- _Work required_: Print nothing except the lines of the listing below from the line with "intros [Hi Ho" to the line with "set (s1 := update", each exactly as written, both ends included.

- _Records_:
★ ★ ★ ★ ★ ★ ★
(* ===== verification/RunnerTheorems.v ===== *)
(** * Theorems: clusters of server nodes

    The invariant of [RaftClusterRunner]'s constructor on the store of dictionaries, and
    what its nodes know in the end; the leader [cluster_stable] reports. *)
From S2P Require Import Prelude Bytes FileSystem Unicode Json JsonFacts KVStore RaftLog DurableLog RaftInterfaces RaftNode Server BrokerFacts Cli Runner.
Local Open Scope Z_scope.

(** ** Dictionaries of addresses *)

Definition bound_at (port : Z) : string * Z := ("127.0.0.1"%string, port).

(** The dictionary of the nodes [ids] when the first of them are bound to [ports]. *)
Fixpoint table (ids : list NodeId) (ports : list Z) : Addresses :=
  match ids, ports with
  | [], _ => []
  | n :: ids', [] => (n, placeholder) :: table ids' []
  | n :: ids', p :: ports' => (n, bound_at p) :: table ids' ports'
  end.

Lemma table_keys ids ports : (table ids ports).*1 = ids.
Proof. revert ports. induction ids as [|n ids IH]; intros [|p ports]; cbn; [done..| |]; f_equal; apply IH. Qed.

Lemma table_full ids ports : length ports = length ids → table ids ports = zip ids (bound_at <$> ports).
Proof. revert ports. induction ids as [|n ids IH]; intros [|p ports] E; try done. cbn. f_equal. apply IH. by injection E. Qed.

Lemma placeholders_table ids d :
  NoDup (d.*1 ++ ids) → foldl (λ d n, dict_set n placeholder d) d ids = d ++ table ids [].
Proof.
  revert d. induction ids as [|n ids IH]; intros d Hnd; cbn; [by rewrite app_nil_r|].
  assert (n ∉ d.*1) as Hn.
  { apply NoDup_app in Hnd as (_ & Hd & _). intros Hin. apply (Hd _ Hin). by left. }
  rewrite dict_set_fresh by done. rewrite IH; [by rewrite <-app_assoc|].
  rewrite fmap_app. cbn. by rewrite <-app_assoc.
Qed.

Lemma dict_set_table ids ports n p :
  NoDup ids → ids !! length ports = Some n → dict_set n (bound_at p) (table ids ports) = table ids (ports ++ [p]).
Proof.
  revert ports. induction ids as [|m ids IH]; intros ports Hnd Hn; [done|].
  apply NoDup_cons in Hnd as [Hm Hnd]. destruct ports as [|q ports]; cbn in *.
  - injection Hn as ->. by rewrite bool_decide_eq_true_2.
  - rewrite bool_decide_eq_false_2; [by rewrite IH|].
    intros ->. apply Hm. by eapply list_elem_of_lookup_2.
Qed.

Lemma dict_get_table ids ports i n :
  NoDup ids → ids !! i = Some n → dict_get n (table ids ports) = Some (from_option bound_at placeholder (ports !! i)).
Proof.
  revert ports i. induction ids as [|m ids IH]; intros ports i Hnd Hn; [done|].
  apply NoDup_cons in Hnd as [Hm Hnd]. destruct i as [|i]; cbn in Hn.
  - injection Hn as ->. destruct ports; cbn; by rewrite bool_decide_eq_true_2.
  - assert (m ≠ n) by (intros ->; apply Hm; by eapply list_elem_of_lookup_2).
    destruct ports as [|q ports]; cbn; rewrite bool_decide_eq_false_2 by done; [|by apply (IH _ i)].
    by rewrite (IH [] i).
Qed.

Lemma runner_ids_nodup count : NoDup (runner_ids count).
Proof.
  unfold runner_ids. apply NoDup_fmap_2_strong; [|apply NoDup_seq].
  intros i j _ _ [= E]. apply dec_inj in E; lia.
Qed.

(** ** The constructor *)

Section runner.
Context {L Rng Os : Type} `{RaftLogOps L} `{Random Rng} `{Sockets Os}.
Context (make : NodeId → list NodeId → Exn + RaftNode L Rng).
Context (threads : nat → NodeId → RaftNode L Rng → RaftNode L Rng).
Context (P : NodeId → RaftNode L Rng → Prop) (ids : list NodeId).
Hypothesis Hids : NoDup ids.
Hypothesis Hmake : ∀ n, n ∈ ids → ∃ node, make n ids = inr node ∧ P n node.
Hypothesis Hthreads : ∀ k n node, P n node → P n (threads k n node).
Hypothesis Hbind : ∀ os : Os, ∃ p os', sock_bind "127.0.0.1" 0 os = (inr p, os').
Abbreviation Proc := (Process L Rng Os).

(** Writing [d[n] = addr] to the dictionaries at [refs]. *)
Definition written (refs : list Ref) (n : NodeId) (addr : string * Z) (heap : list Addresses) : list Addresses :=
  imap (λ r d, if decide (r ∈ refs) then dict_set n addr d else d) heap.

Lemma written_lookup refs n addr heap r :
  written refs n addr heap !! r = (λ d, if decide (r ∈ refs) then dict_set n addr d else d) <$> heap !! r.
Proof. apply list_lookup_imap. Qed.

Lemma written_one a n addr heap : <[a := dict_set n addr (default [] (heap !! a))]> heap = written [a] n addr heap.
Proof.
  apply list_eq. intros r. rewrite written_lookup. destruct (decide (r = a)) as [->|Hr].
  - destruct (heap !! a) as [d|] eqn:E; cbn [fmap option_fmap option_map from_option].
    + rewrite decide_True by by apply list_elem_of_singleton.
      rewrite list_lookup_insert_eq; [done|]. by eapply lookup_lt_Some.
    + by rewrite list_insert_ge by by apply lookup_ge_None.
  - rewrite list_lookup_insert_ne by done. destruct (heap !! r); [|done]. cbn [fmap option_fmap option_map].
    by rewrite decide_False by by intros ?%list_elem_of_singleton.
Qed.

Lemma written_none n addr heap : written [] n addr heap = heap.
Proof.
  apply list_eq. intros r. rewrite written_lookup. destruct (heap !! r); [|done]. cbn [fmap option_fmap option_map].
  by rewrite decide_False by apply not_elem_of_nil.
Qed.

(** Dictionaries that are different objects are written one after the other. *)
Lemma written_app refs refs' n addr heap :
  (∀ r, r ∈ refs → r ∉ refs') → written refs' n addr (written refs n addr heap) = written (refs ++ refs') n addr heap.
Proof.
  intros Hd. apply list_eq. intros r. rewrite !written_lookup. destruct (heap !! r) as [d|]; [|done]. cbn [fmap option_fmap option_map]. f_equal.
  specialize (Hd r). destruct (decide (r ∈ refs)), (decide (r ∈ refs')), (decide (r ∈ refs ++ refs')) as [Hr|Hr];
    rewrite ?elem_of_app in Hr; first [done|tauto].
Qed.

Lemma set_address_run a n addr (s : Proc) :
  set_address a n addr s = (inr (), s <| ps_heap := written [a] n addr (ps_heap s) |>).
Proof. unfold set_address, modify, deref. by rewrite written_one. Qed.

Lemma set_addresses_run n addr (others : list (ServerNode L Rng)) : ∀ s : Proc,
  NoDup (sv_addresses <$> others) →
  for_each others (λ o, set_address (sv_addresses o) n addr) s
    = (inr (), s <| ps_heap := written (sv_addresses <$> others) n addr (ps_heap s) |>).
Proof.
  induction others as [|o others IH]; intros s Hnd; cbn [for_each].
  - cbn [fmap list_fmap]. rewrite written_none. by destruct s.
  - rewrite fmap_cons, NoDup_cons in Hnd. destruct Hnd as [Ho Hnd].
    erewrite bind_ok; [|apply set_address_run]. rewrite IH by done. cbn -[written].
    rewrite written_app; [done|]. by intros r ->%list_elem_of_singleton.
Qed.

(** When the nodes bound to [ports] have been started: every dictionary has the same
    addresses, and no two of them are one object. *)
Record formed (ports : list Z) (s : Proc) : Prop := {
  fm_ids : sv_id <$> ps_nodes s = take (length ports) ids;
  fm_own : ps_heap s !! ps_addresses s = Some (table ids ports);
  fm_node i sv : ps_nodes s !! i = Some sv →
    sv_transport sv = sv_addresses sv ∧ ps_heap s !! sv_addresses sv = Some (table ids ports) ∧
    sv_bound sv = ports !! i ∧ sv_running sv = true ∧ sv_stopped sv = false ∧ P (sv_id sv) (sv_node sv);
  fm_refs : NoDup (ps_addresses s :: (sv_addresses <$> ps_nodes s));
}.

Lemma formed_count ports s : formed ports s → (length ports ≤ length ids)%nat → length (ps_nodes s) = length ports.
Proof. intros Hf Hl. pose proof (f_equal length (fm_ids _ _ Hf)) as E. rewrite length_fmap, length_take in E. lia. Qed.

Lemma threads_run_formed ports s : formed ports s → returns (threads_run threads) s (λ _ s', formed ports s').
Proof.
  intros [Hi Ho Hn Hr]. eapply returns_intro; [reflexivity|]. constructor; cbn.
  - by rewrite <-list_fmap_compose.
  - done.
  - intros i sv. rewrite list_lookup_fmap, fmap_Some. intros (sv0 & Hsv & ->). cbn.
    destruct (Hn _ _ Hsv) as (? & ? & ? & ? & ? & ?). split_and!; try done. by apply Hthreads.
  - by rewrite <-list_fmap_compose.
Qed.

(** Starting the next node. *)
Lemma runner_add_run n ports s :
  formed ports s → ids !! length ports = Some n →
  ∃ p os' node, P n node ∧
    let a := length (ps_heap s) in
    runner_add make n s = (inr (), s
      <| ps_heap := written (a :: ps_addresses s :: (sv_addresses <$> ps_nodes s)) n (bound_at p) (ps_heap s ++ [table ids ports]) |>
      <| ps_os := os' |>
      <| ps_nodes := ps_nodes s ++ [mkServerNode _ _ n a a node "127.0.0.1" 0 (Some p) true false] |>).
Proof.
  intros Hf Hn. destruct (Hmake n) as (node & Em & HP); [by eapply list_elem_of_lookup_2|].
  destruct (Hbind (ps_os s)) as (p & os' & Eb). exists p, os', node. split; [done|]. cbv zeta.
  unfold runner_add. erewrite bind_ok; [|reflexivity]. unfold deref at 1. rewrite (fm_own _ _ Hf). cbn [from_option Datatypes.id].
  erewrite bind_ok; [|reflexivity].
  set (s1 := update _ s). set (a := length (ps_heap s)).
  assert (deref s1 a = table ids ports) as Ed by (unfold deref, s1, a; cbn; by rewrite lookup_app_r, Nat.sub_diag).
  assert (RaftServerNode_init make n a s1 = (inr (mkServerNode _ _ n a a node "127.0.0.1" 0 None false false), s1)) as Ei.
  { unfold RaftServerNode_init. erewrite bind_ok; [|reflexivity]. rewrite Ed, table_keys, (dict_get_table _ _ _ _ Hids Hn).
    rewrite Em, lookup_ge_None_2 by done. reflexivity. }
  erewrite bind_ok; [|exact Ei]. erewrite bind_ok; [|unfold RaftServerNode_start; erewrite bind_ok;
    [|unfold on_os; cbn; by rewrite Eb]; erewrite bind_ok; [reflexivity|apply set_address_run]].
  erewrite bind_ok; [|reflexivity]. erewrite bind_ok; [|reflexivity]. erewrite bind_ok; [|apply set_address_run].
  erewrite bind_ok; [|reflexivity].
  pose proof (fm_refs _ _ Hf) as Hr. assert (∀ r, r ∈ ps_addresses s :: (sv_addresses <$> ps_nodes s) → (r < a)%nat) as Hlt.
  { intros r [->|(sv & -> & Hsv)%list_elem_of_fmap]%elem_of_cons; [eapply lookup_lt_Some, Hf|].
    apply list_elem_of_lookup in Hsv as [i Hsv]. eapply lookup_lt_Some, (fm_node _ _ Hf _ _ Hsv). }
  apply NoDup_cons in Hr as [Hr1 Hr2]. erewrite bind_ok; [|by apply set_addresses_run].
  unfold modify. f_equal. cbn -[written]. unfold update; cbn -[written].
  rewrite !written_app; [reflexivity|..].
  - intros r ->%list_elem_of_singleton Hin. specialize (Hlt a Hin). lia.
  - by intros r ->%list_elem_of_singleton.
Qed.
★ ★ ★ ★ ★ ★ ★
- _Expected output_:
  intros [Hi Ho Hn Hr]. eapply returns_intro; [reflexivity|]. constructor; cbn.
  - by rewrite <-list_fmap_compose.
  - done.
  - intros i sv. rewrite list_lookup_fmap, fmap_Some. intros (sv0 & Hsv & ->). cbn.
    destruct (Hn _ _ Hsv) as (? & ? & ? & ? & ? & ?). split_and!; try done. by apply Hthreads.
  - by rewrite <-list_fmap_compose.
Qed.

(** Starting the next node. *)
Lemma runner_add_run n ports s :
  formed ports s → ids !! length ports = Some n →
  ∃ p os' node, P n node ∧
    let a := length (ps_heap s) in
    runner_add make n s = (inr (), s
      <| ps_heap := written (a :: ps_addresses s :: (sv_addresses <$> ps_nodes s)) n (bound_at p) (ps_heap s ++ [table ids ports]) |>
      <| ps_os := os' |>
      <| ps_nodes := ps_nodes s ++ [mkServerNode _ _ n a a node "127.0.0.1" 0 (Some p) true false] |>).
Proof.
  intros Hf Hn. destruct (Hmake n) as (node & Em & HP); [by eapply list_elem_of_lookup_2|].
  destruct (Hbind (ps_os s)) as (p & os' & Eb). exists p, os', node. split; [done|]. cbv zeta.
  unfold runner_add. erewrite bind_ok; [|reflexivity]. unfold deref at 1. rewrite (fm_own _ _ Hf). cbn [from_option Datatypes.id].
  erewrite bind_ok; [|reflexivity].
  set (s1 := update _ s). set (a := length (ps_heap s)).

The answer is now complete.